The State argues however that in the circumstances present here, the land was neither allotted land nor inherited land in the ordinary sense of those terms; that it was land which would have been allotted to a certain Indian had he lived; that because of his death, it was granted to certain other Indians in his stead; that at his death, title vested in such other Indians free and clear of restrictions; and that subsequent legislation could not affect the title in respect of its freedom of restrictions against alienation. But these contentions are untenable. The heirs of this allottee took the land as an inheritance from him, not as allottees in their own right, or otherwise, even though the patent issued after his death. Harris v. Bell, supra; Stewart v. Keyes, supra. And Congress in the exercise of its plenary authority as guardian of its Indian wards has power to impose or reimpose restrictions against alienation of land owned by full-blood Indian heirs. Tiger v. Western Investment Co., 221 U.S. 286, 31 S.Ct. 578, 55 L.Ed. 738; Brader v. James, supra; McCurdy v. United States, 246 U.S. 263, 38 S.Ct. 289, 62 L.Ed. 706; Taylor v. Tayrien, 10 Cir., 51 F.2d 884, certiorari denied 284 U.S. 672, 52 S.Ct. 127, 76 L.Ed. 569; Hickey v. United States, 10 Cir., 64 F.2d 628; Whitchurch v. Crawford, 10 Cir., 92 F.2d 249; Murray v. Ned, 10 Cir., 135 F.2d 407, certiorari denied 320 U.S. 781, 64 S.Ct. 188, 88 L.Ed. 469.

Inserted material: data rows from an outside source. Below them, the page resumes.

(** ** Listed ciphers are accessible *)
Section listed.
Context (cf : Config) (user : UserId) (db : Db).
Context (Hnd : NoDup (map user_org (users_organizations db))).
Context (Hty : ∀ m, m ∈ users_organizations db → valid_type (m_atype m)).

(** The membership a cipher was joined with. *)
Definition joined_member (c : Cipher) (m : Membership) : Prop :=
  m ∈ users_organizations db ∧ ci_organization_uuid c = Some (m_org_uuid m) ∧
  m_user_uuid m = user ∧ m_status m = MembershipStatus_as_i32 Confirmed.

Lemma accessible_owned c : ci_user_uuid c = Some user → Cipher_is_accessible_to_user cf c user db = true.
Proof.
  intros E. unfold Cipher_is_accessible_to_user, Cipher_get_access_restrictions,
    Cipher_is_owned_by_user. by rewrite E; simpl; rewrite eqb_str_refl.
Qed.

Lemma accessible_full_member c m :
  joined_member c m → m_access_all m || (m_atype m <=? 1)%Z = true →
  Cipher_is_accessible_to_user cf c user db = true.
Proof using Hnd Hty.
  intros (Hm & Eo & Eu & Es) Hall.
  unfold Cipher_is_accessible_to_user, Cipher_get_access_restrictions, Cipher_is_in_full_access_org.
  rewrite Eo. assert (Membership_find_confirmed_by_user_and_org user (m_org_uuid m) db = Some m) as ->.
  { destruct (Membership_find_confirmed_by_user_and_org _ _ _) as [m'|] eqn:Em.
    - apply find_confirmed_by_user_and_org_Some in Em as (E1 & E2 & _ & Hin). f_equal.
      apply (NoDup_map_inj user_org _ _ _ Hnd); [done|done|]. unfold user_org. congruence.
    - unfold Membership_find_confirmed_by_user_and_org in Em. rewrite first_row_None in Em.
      specialize (Em m Hm). rewrite Eu, Es, !eqb_str_refl in Em. done. }
  rewrite (sql_le_admin _ (Hty m Hm)) in Hall.
  unfold Membership_has_full_access, Membership_has_status. rewrite Hall, Es.
  by rewrite orb_true_r.
Qed.
Lemma timeout_job_approves_witness :
  ∃ w', emergency_request_timeout_job late_env (recovery_world 3 0) = (Ok (), w') ∧
    approved (8 * 86400) (recovery 3 0) ∈ emergency_access (w_db w').
Proof.
  destruct (timeout_job_approves late_env (recovery_world 3 0)) as (w' & Hrun & H); [done|done| |].
  - intros a [_ Ha]%elem_of_sel. apply list_elem_of_singleton in Ha as ->. split; [by exists "bob"|].
    exists 0%Z, (7 * 86400)%Z. by vm_compute.
  - exists w'. split; [done|]. apply (H (recovery 3 0)); [vm_compute; set_solver|].
    exists 0%Z, (7 * 86400)%Z. by vm_compute.
Defined.

(** ** A finding: one record stops the job for everyone

    [wait_time_days] comes from the request and is not checked. A grantor that
    sets it to two billion days, and whose grantee starts a recovery, makes the
    addition of the job panic; the recoveries behind it in the table are never
    approved. *)
Definition endless (a : EmergencyAccess) : EmergencyAccess :=
  a <| ea_uuid := "e0" |> <| ea_wait_time_days := 2000000000%Z |>.

Lemma huge_wait_time_blocks_timeout_job :
  let w := mkWorld (accounts_db <| emergency_access := [endless (recovery 3 0); recovery 3 0] |>) 0 [] in
  is_ok (emergency_request_timeout_job late_env w).1 = false ∧
  emergency_access (w_db (emergency_request_timeout_job late_env w).2) = emergency_access (w_db w) ∧
  is_ok (run_emergency (E_post "e0" (mkEmergencyAccessUpdateData (Number 0) 2000000000%Z None))
           (user_headers alice) late_env w).1 = true.
Proof. by vm_compute. Qed.
(* ===== verification/TwoFactorSpec.v ===== *)
(** What the second factors the server checks itself guarantee: an authenticator
    code is accepted once and only for its time step; a code sent by e-mail
    behaves as a one-time code, an abstract machine of three operations. *)
From Stdlib Require Import Sorted.
From S2P Require Import Prelude Table Schema Roles Users Memberships Policies Util Devices Events.
From S2P Require Import Auth Demo Emergency Accounts Orgs OrgInv Guards OrgSafety TwoFactors.

(** ** Rows of second factors *)

(** The row of a user and type after a save: the saved one. *)
Lemma find_saved_factor t l :
  first_row (λ x, (tf_user_uuid x == tf_user_uuid t) && (tf_atype x =? tf_atype t)%Z)
    (upsert t (delete_where (λ x, (tf_user_uuid x == tf_user_uuid t) && (tf_atype x =? tf_atype t)%Z) l))
  = Some t.
Proof.
  set (p := λ x, _). unfold first_row, upsert. rewrite sel_app.
  assert (sel p (delete_where (same_pk t) (delete_where p l)) = []) as ->.
  { destruct (sel p _) as [|x l'] eqn:E; [done|]. assert (x ∈ x :: l') as Hx by left.
    rewrite <-E in Hx. apply elem_of_sel in Hx as [Hp Hx].
    apply elem_of_delete_where in Hx as [Hx _]. apply elem_of_delete_where in Hx as [_ Hx]. congruence. }
  unfold sel, p. simpl. by rewrite eqb_str_refl, Z.eqb_refl.
Qed.

(** Saving a row that replaces the one a query found: the query now finds it. *)
Lemma wp_resave user ty tf tf' e w (Q : res () → World → Prop) :
  TwoFactor_find_by_user_and_type user ty (w_db w) = Some tf →
  tf_user_uuid tf' = tf_user_uuid tf → tf_atype tf' = tf_atype tf →
  (∀ w', TwoFactor_find_by_user_and_type user ty (w_db w') = Some tf' → w_draws w' = w_draws w →
         Q (Ok ()) w') →
  wp (TwoFactor_save tf') e w Q.
Proof.
  intros Hf Eu Et HQ. apply wp_write, HQ; [|done]. apply first_row_Some in Hf as [Hp _]. bprop.
  destruct Hp as [<- <-]. unfold TwoFactor_find_by_user_and_type. simpl. rewrite <-Eu, <-Et.
  apply find_saved_factor.
Qed.

(** ** Authenticator codes *)

(** The time step of the clock, [step] steps off, and its code. *)
Definition time_step (e : Env) (step : Z) : Z := (Z.quot (e_now e) 30 + step)%Z.
Definition totp_matches (e : Env) (key code : string) (step : Z) : bool :=
  e_totp e key ((e_now e + step * 30) mod 2 ^ 64)%Z == code.

(** The loop decides at the first step of its window whose code was typed in. *)
Lemma totp_loop_first e key code tf steps :
  totp_loop e key code tf steps =
  match List.find (totp_matches e key code) steps with
  | Some step =>
    if (tf_last_used tf <? time_step e step)%Z
    then Ok (tf <| tf_last_used := time_step e step |>)
    else Err (MsgEvent "Invalid TOTP code!" UserFailedLogIn2fa_event)
  | None => Err (MsgEvent "Invalid TOTP code!" UserFailedLogIn2fa_event)
  end.
Proof.
  induction steps as [|s steps IH]; [done|]. simpl. unfold totp_round, totp_matches at 1.
  fold (time_step e s). destruct (e_totp e key _ == code); simpl; [|exact IH].
  destruct (tf_last_used tf <? time_step e s)%Z eqn:E; [done|].
  assert ((time_step e s <=? tf_last_used tf)%Z = true) as -> by (bprop; lia). done.
Qed.

(** The step a code is accepted for, with the row's last used step [used]. *)
Definition accepted_step (e : Env) (secret code : string) (used : Z) : option Z :=
  match e_base32_decode e secret with
  | Some key =>
    match List.find (totp_matches e key code) (totp_steps (e_cfg e)) with
    | Some step => if (used <? time_step e step)%Z then Some (time_step e step) else None
    | None => None
    end
  | None => None
  end.

Lemma validate_totp_code_row user code secret e w tf :
  TwoFactor_find_by_user_and_type user (TwoFactorType_as_i32 Authenticator) (w_db w) = Some tf →
  match accepted_step e secret code (tf_last_used tf), validate_totp_code user code secret e w with
  | Some step, (r, w') =>
    r = Ok () ∧ TwoFactor_find_by_user_and_type user (TwoFactorType_as_i32 Authenticator) (w_db w')
                = Some (tf <| tf_last_used := step |>)
  | None, (r, w') => is_ok r = false ∧ w' = w
  end.
Proof.
  intros Hf. set (find w := TwoFactor_find_by_user_and_type user (TwoFactorType_as_i32 Authenticator) (w_db w)) in *.
  assert (wp (validate_totp_code user code secret) e w (λ r w',
    match accepted_step e secret code (tf_last_used tf) with
    | Some step => r = Ok () ∧ find w' = Some (tf <| tf_last_used := step |>)
    | None => is_ok r = false ∧ w' = w
    end)) as H; [|unfold wp in H; by case_match; destruct (validate_totp_code _ _ _ _ _)].
  unfold validate_totp_code, accepted_step. ws. ws. destruct (e_base32_decode e secret) as [key|]; [|by ws]. ws. ws. ws. rewrite Hf.
  ws. ws. ws. rewrite totp_loop_first. destruct (List.find _ _) as [step|]; [|done].
  destruct (tf_last_used tf <? time_step e step)%Z; [|done]. ws.
  eapply wp_resave; [exact Hf|done|done|]. intros w' H _. by split.
Qed.


(** demo_env's code of a time is the key and a stroke per time step. *)
Definition totp_row : TwoFactor := mkTwoFactor "t1" "alice" 0 true "key" 31.
Definition totp_world : World := mkWorld ((w_db org_world) <| twofactor := [totp_row] |>) 0 [].


(** A run of attempts, each at its own time: the steps that were accepted. *)
Fixpoint accepted_steps (user : UserId) (l : list (Env * string * string)) (w : World) : list Z :=
  match l with
  | [] => []
  | (e, secret, code) :: l =>
    let (r, w') := validate_totp_code user code secret e w in
    match r, TwoFactor_find_by_user_and_type user (TwoFactorType_as_i32 Authenticator) (w_db w') with
    | Ok _, Some tf => tf_last_used tf :: accepted_steps user l w'
    | _, _ => accepted_steps user l w'
    end
  end.

(** C9: over any sequence of attempts, with any codes and at any times (the clock
    may even go back), every accepted code belongs to a later time step than all
    accepted before: no code is accepted twice, and none from before the last
    accepted one. *)
Theorem totp_codes_are_not_reused user l w tf :
  TwoFactor_find_by_user_and_type user (TwoFactorType_as_i32 Authenticator) (w_db w) = Some tf →
  StronglySorted Z.lt (tf_last_used tf :: accepted_steps user l w).
Proof.
  revert w tf. induction l as [|[[e secret] code] l IH]; intros w tf Hf; cbn [accepted_steps].
  { constructor; constructor. }
  pose proof (validate_totp_code_row user code secret e w tf Hf) as H.
  destruct (accepted_step e secret code (tf_last_used tf)) as [step|] eqn:Es;
    destruct (validate_totp_code user code secret e w) as [r w'].
  - destruct H as [-> Hf']. rewrite Hf'. specialize (IH w' _ Hf').
    assert (tf_last_used tf < step)%Z as Hlt.
    { unfold accepted_step in Es. repeat case_match; simplify_eq. by apply Z.ltb_lt. }
    constructor; [exact IH|]. constructor; [exact Hlt|].
    apply StronglySorted_inv in IH as [_ IH]. eapply Forall_impl; [exact IH|]. simpl. intros. lia.
  - destruct H as [Hr ->]. destruct r; [done|]. by apply IH.
Qed.

(** The code of step 33 is typed in twice, then the one of step 34. *)
Lemma totp_codes_are_not_reused_witness :
  let try n := (demo_env, "key", "key" +:+ tally n) in
  accepted_steps "alice" [try 33; try 33; try 32; try 34]%nat totp_world = [33%Z; 34%Z] ∧
  StronglySorted Z.lt (31%Z :: accepted_steps "alice" [try 33; try 33; try 32; try 34]%nat totp_world).
Proof.
  intros try. split; [by vm_compute|]. by apply (totp_codes_are_not_reused _ _ _ totp_row).
Defined.

(** ** Codes by e-mail: a one-time code *)

(** The abstract machine: the code that was issued last with the time it was
    sent, if it is still there, and the wrong guesses since the last reset. *)
Record OneTimeCode := mkOneTimeCode {
  otc_code : option (string * Z);
  otc_attempts : Z }.

Definition otc_issue (code : string) (t : Z) (s : OneTimeCode) : OneTimeCode :=
  mkOneTimeCode (Some (code, t)) (otc_attempts s).

(** A code sent at [sent] may still be used. *)
Definition otc_in_time (max t sent : Z) : bool :=
  match dt_from_timestamp sent, try_seconds max with
  | Some dt, Some delta => on_row (dt_add dt delta) (λ limit, t <=? limit)%Z
  | _, _ => false
  end.

(** A guess: the right code is used up, in time or not; a wrong one counts, and
    the code is withdrawn when the limit is reached. *)
Definition otc_guess (limit max t : Z) (guess : string) (s : OneTimeCode) : bool * OneTimeCode :=
  match otc_code s with
  | None => (false, s)
  | Some (code, sent) =>
    if code == guess then (otc_in_time max t sent, mkOneTimeCode None 0)
    else
      let n := saturating_add (otc_attempts s) 1 in
      (false, if (limit <=? n)%Z then mkOneTimeCode None 0 else mkOneTimeCode (Some (code, sent)) n)
  end.

(** The operations, at the time of an environment. *)
Inductive EmailOp := Issue | Guess (code : string).

(** What the server does: [send_token], and [validate_email_code_str] on the row
    the login found. *)
Definition email_step (user : UserId) (op : EmailOp) : Handler () :=
  match op with
  | Issue => email_send_token user
  | Guess code =>
    tf ← some_or (query (TwoFactor_find_by_user_and_type user (TwoFactorType_as_i32 Email)))
           "Two factor doesn't exist";
    validate_email_code_str user code (tf_data tf)
  end.

(** The guesses of a run and whether they were accepted: of the server, and of
    the machine, which takes its codes from the same source. *)
Fixpoint email_answers (user : UserId) (l : list (Env * EmailOp)) (w : World) : list bool :=
  match l with
  | [] => []
  | (e, op) :: l =>
    let (r, w') := email_step user op e w in
    match op with
    | Guess _ => is_ok r :: email_answers user l w'
    | Issue => email_answers user l w'
    end
  end.

Fixpoint otc_answers (l : list (Env * EmailOp)) (n : nat) (s : OneTimeCode) : list bool :=
  match l with
  | [] => []
  | (e, Issue) :: l => otc_answers l (S n) (otc_issue (e_random e n) (e_now e) s)
  | (e, Guess code) :: l =>
    let bs := otc_guess (email_attempts_limit (e_cfg e)) (email_expiration_time (e_cfg e))
                (e_now e) code s in
    bs.1 :: otc_answers l n bs.2
  end.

The remaining contention advanced by the State is that if the Act of 1908, supra, has application, under section 1 thereof the Secretary of the Interior has power to remove restrictions against alienation, and that in respect of this land he did remove the restrictions by order issued in 1916 — prior to the execution of the mortgage to the State. Sissie Pierce, nee Folsom, submitted an application for the removal of restrictions and the Secretary issued an order of removal. But the application and the order, considered together, make it crystal clear that they related solely and exclusively to land which had been allotted to Sissie Folsom, as allottee, and did not concern themselves in anywise with the land allotted to Saul Folsom. Since the order of the Secretary did not apply to the land in controversy, we pretermit to a necessitous occasion in the future the exploring of the question whether after the Act of 1908 became effective the Secretary was vested with authority to remove restrictions against alienation upon allotted lands owned by full-blood Indian heirs of the deceased allottee.
The judgment is affirmed.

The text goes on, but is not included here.